Nous allons continuer avec la carte que nous avions en mars, au lieu de la changer tous les six mois. Nous poussons au maximum des produits sourcés bio, français… Nous ne sommes pas sur un mono-concept. Nous nous limitons à dix cocktails – actuellement avec la carte d’hiver, comme un restaurant peut l’être par les produits adaptés à la saison. La carte est une proposition, mais nous sommes très ouverts aux cocktails sur-mesure. Ce que j’explique à mes collègues, c’est que le premier verre est sacré, parce qu’il permet de créer une relation de confiance avec les clients. Pour guider les clients, nous pouvons leur demander quel spiritueux leur ferait plaisir le type de cocktail ou le ressenti qu’ils souhaiteraient avoir, et ce qu’ils n’apprécient pas.

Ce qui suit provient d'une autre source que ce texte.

Definition msg_q_flush (msg_q_data : ptr) : M qmem Z :=
  match msg_q_data with
  | None => mret (msq_q_err_code eMSG_Q_INVALID_HANDLE)
  | Some p_msg_q =>
      _ ← pthread_mutex_lock p_msg_q;
      list ← load_msg_list p_msg_q;
      r ← lift (linked_list_flush list);
      let rv := convert_linked_list_err_type r in
      _ ← pthread_mutex_unlock p_msg_q;
      mret (msq_q_err_code rv)
  end.

Definition msg_q_unblock (msg_q_data : ptr) : M qmem Z :=
  match msg_q_data with
  | None => mret (msq_q_err_code eMSG_Q_INVALID_HANDLE)
  | Some p_msg_q =>
      _ ← pthread_mutex_lock p_msg_q;
      q ← load_q p_msg_q;
      if unblocked q then
        _ ← pthread_mutex_unlock p_msg_q;
        mret (msq_q_err_code eMSG_Q_UNAVAILABLE_RESOURCE)
      else
        _ ← upd_q p_msg_q (set_unblocked true);
        _ ← pthread_cond_broadcast p_msg_q;
        _ ← pthread_mutex_unlock p_msg_q;
        mret (msq_q_err_code eMSG_Q_SUCCESS)
  end.

(** [q] is the local variable of the function. *)
Definition msg_q_init2 (mutex_ok cond_ok : bool) (q : addr) : M qmem ptr :=
  _ ← lift (store_var q None);
  r ← msg_q_init mutex_ok cond_ok (Some q);
  _ ← (if negb (msq_q_err_code r =? 0)%Z then lift (store_var q None) else mret tt);
  lift (load_var q).

(** ** Threads and schedules *)
Inductive action :=
  | Snd (msg dealloc : ptr)   (** a thread calls [msg_q_snd] *)
  | Rcv                       (** a thread calls [msg_q_rcv] *)
  | Resume                    (** a woken receiver runs again *)
  | Spurious                  (** a blocked receiver is woken without a signal *)
  | Rmv                       (** a thread calls [msg_q_rmv] *)
  | Flush
  | Unblock.

(** One atomic step; the result is the returned code ([None] when the thread is
    blocked or the step is not enabled) and the output variable afterwards. *)
Definition act (qa out : addr) (a : action) : M qmem (option Z * ptr) :=
  r ← match a with
      | Snd d f => r ← msg_q_snd (Some qa) d f; mret (Some r)
      | Rcv => msg_q_rcv (Some qa) (Some out)
      | Resume => q ← load_q qa;
                  match woken q with
                  | O => mret None
                  | S _ => msg_q_rcv_resume qa out
                  end
      | Spurious => _ ← upd_q qa (λ q, match waiting q with
                                       | O => q
                                       | S w => set_threads w (S (woken q)) q
                                       end); mret None
      | Rmv => r ← msg_q_rmv (Some qa) (Some out); mret (Some r)
      | Flush => r ← msg_q_flush (Some qa); mret (Some r)
      | Unblock => r ← msg_q_unblock (Some qa); mret (Some r)
      end;
  v ← lift (load_var out);
  mret (r, v).

Fixpoint run_schedule (qa out : addr) (acts : list action) : M qmem (list (option Z * ptr)) :=
  match acts with
  | [] => mret []
  | a :: acts' => r ← act qa out a; rs ← run_schedule qa out acts'; mret (r :: rs)
  end.

(** ** The contract: a channel *)
Record chan := Chan {
  c_dq : deque;
  c_waiting : nat;
  c_woken : nat;
  c_unblocked : bool;
}.

Definition c_signal (c : chan) : chan :=
  match c_waiting c with
  | O => c
  | S w => Chan (c_dq c) w (S (c_woken c)) (c_unblocked c)
  end.

Definition c_set_dq (d : deque) (c : chan) : chan := Chan d (c_waiting c) (c_woken c) (c_unblocked c).

Definition c_empty (c : chan) : bool := match q (c_dq c) with [] => true | _ => false end.

(** Taking the oldest message; [-4] when there is none. *)
Definition c_take (c : chan) : Z * chan :=
  (if c_empty c then -4 else 0, c_set_dq (spec_state OpRemove (c_dq c)) c)%Z.

Definition c_rcv (c : chan) : option Z * chan :=
  if c_empty c && negb (c_unblocked c)
  then (None, Chan (c_dq c) (S (c_waiting c)) (c_woken c) (c_unblocked c))
  else let '(r, c') := c_take c in (Some r, c').

Definition chan_step (a : action) (c : chan) : option Z * chan :=
  match a with
  | Snd None _ => (Some (-2)%Z, c)
  | Snd (Some d) f =>
      if c_unblocked c then (Some (-4)%Z, c)
      else (Some (match dq_avail (c_dq c) with O => -1 | S _ => 0 end)%Z,
            c_signal (c_set_dq (spec_state (OpAdd (Some d) f) (c_dq c)) c))
  | Rcv => if c_unblocked c then (Some (-4)%Z, c) else c_rcv c
  | Resume => match c_woken c with
              | O => (None, c)
              | S k => c_rcv (Chan (c_dq c) (c_waiting c) k (c_unblocked c))
              end
  | Spurious => (None, c_signal c)
  | Rmv => if c_unblocked c then (Some (-4)%Z, c)
           else if c_empty c then (Some (-6)%Z, c)
           else let '(r, c') := c_take c in (Some r, c')
  | Flush => (Some 0%Z, c_set_dq (spec_state OpFlush (c_dq c)) c)
  | Unblock => if c_unblocked c then (Some (-4)%Z, c)
               else (Some 0%Z, Chan (c_dq c) 0 (c_waiting c + c_woken c) true)
  end.

Fixpoint chan_run (acts : list action) (c : chan) : list (option Z * ptr) * chan :=
  match acts with
  | [] => ([], c)
  | a :: acts' =>
      let '(r, c') := chan_step a c in
      let '(rs, c'') := chan_run acts' c' in ((r, dq_out (c_dq c')) :: rs, c'')
  end.

(** The queue [qa] of memory [m] implements the channel [c]; its mutex is free. *)
Record qimpl (F : gmap addr list_element) (L : gmap addr list_state) (V : gmap addr ptr)
    (Q : gmap addr msg_q) (cell lh : addr) (m : qmem) (qa out : addr) (c : chan) : Prop := QImpl {
  qi_queue : queues m = <[qa := MsgQ cell (c_waiting c) (c_woken c) false (c_unblocked c)]> Q;
  qi_list : implements F L V (ll m) lh out (c_dq c);
  qi_cell : V !! cell = Some (Some lh);
  qi_out : cell ≠ out;
}.

Section simulation.
Context (F : gmap addr list_element) (L : gmap addr list_state) (V : gmap addr ptr)
  (Q : gmap addr msg_q) (cell lh qa out : addr).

Le prix d’un cocktail peut être deux fois plus élevé qu’un verre de vin, donc il doit être bon et adapté au client. L’expérience du barman fait que l’on sait que le premier verre doit permettre de créer une connexion avec le client, et comment on doit se positionner. On peut commencer par un cocktail classique préparé de manière irréprochable.
Quid du sans-alcool ?
Il y a une évolution, mais pour le moment, cela n’a pas pris dans les bars à cocktails. Je vois un peu de kombutcha, de sodas artisanaux, de spiritueux sans alcool… Dans les bars à cocktails, les drinks sont davantage pensés sur-mesure, à la demande du client, On peut montrer l’étendue de nos talents !
La bière et les cocktails font-ils bon ménage ?
Ce que j’ai appris au Little Red Door et au Lulu White, c’est de pouvoir faire des cocktails avec de la bière. Sur la carte actuelle, nous avons un cocktail avec l’IPA Citra galactique des Brasseurs du Grand Paris, du rhum Plantation Pineapple, et un mélange de saké et de mangue (mangushu). Nous vendons aussi de la bière en bouteilles. En France, il y a davantage de bières artisanales dans les bars qu’au Royaume-Uni. Les bières industrielles ne collent pas avec le concept des bars à cocktails. Nous avons par ailleurs une bière blonde signée Deck & Donohue, et une bière variant selon la saison.
L’interview a été réalisée avant les annonces d’Emmanuel Macron dimanche 14 juin.
L’abus d’alcool est dangereux pour la santé. A consommer avec modération.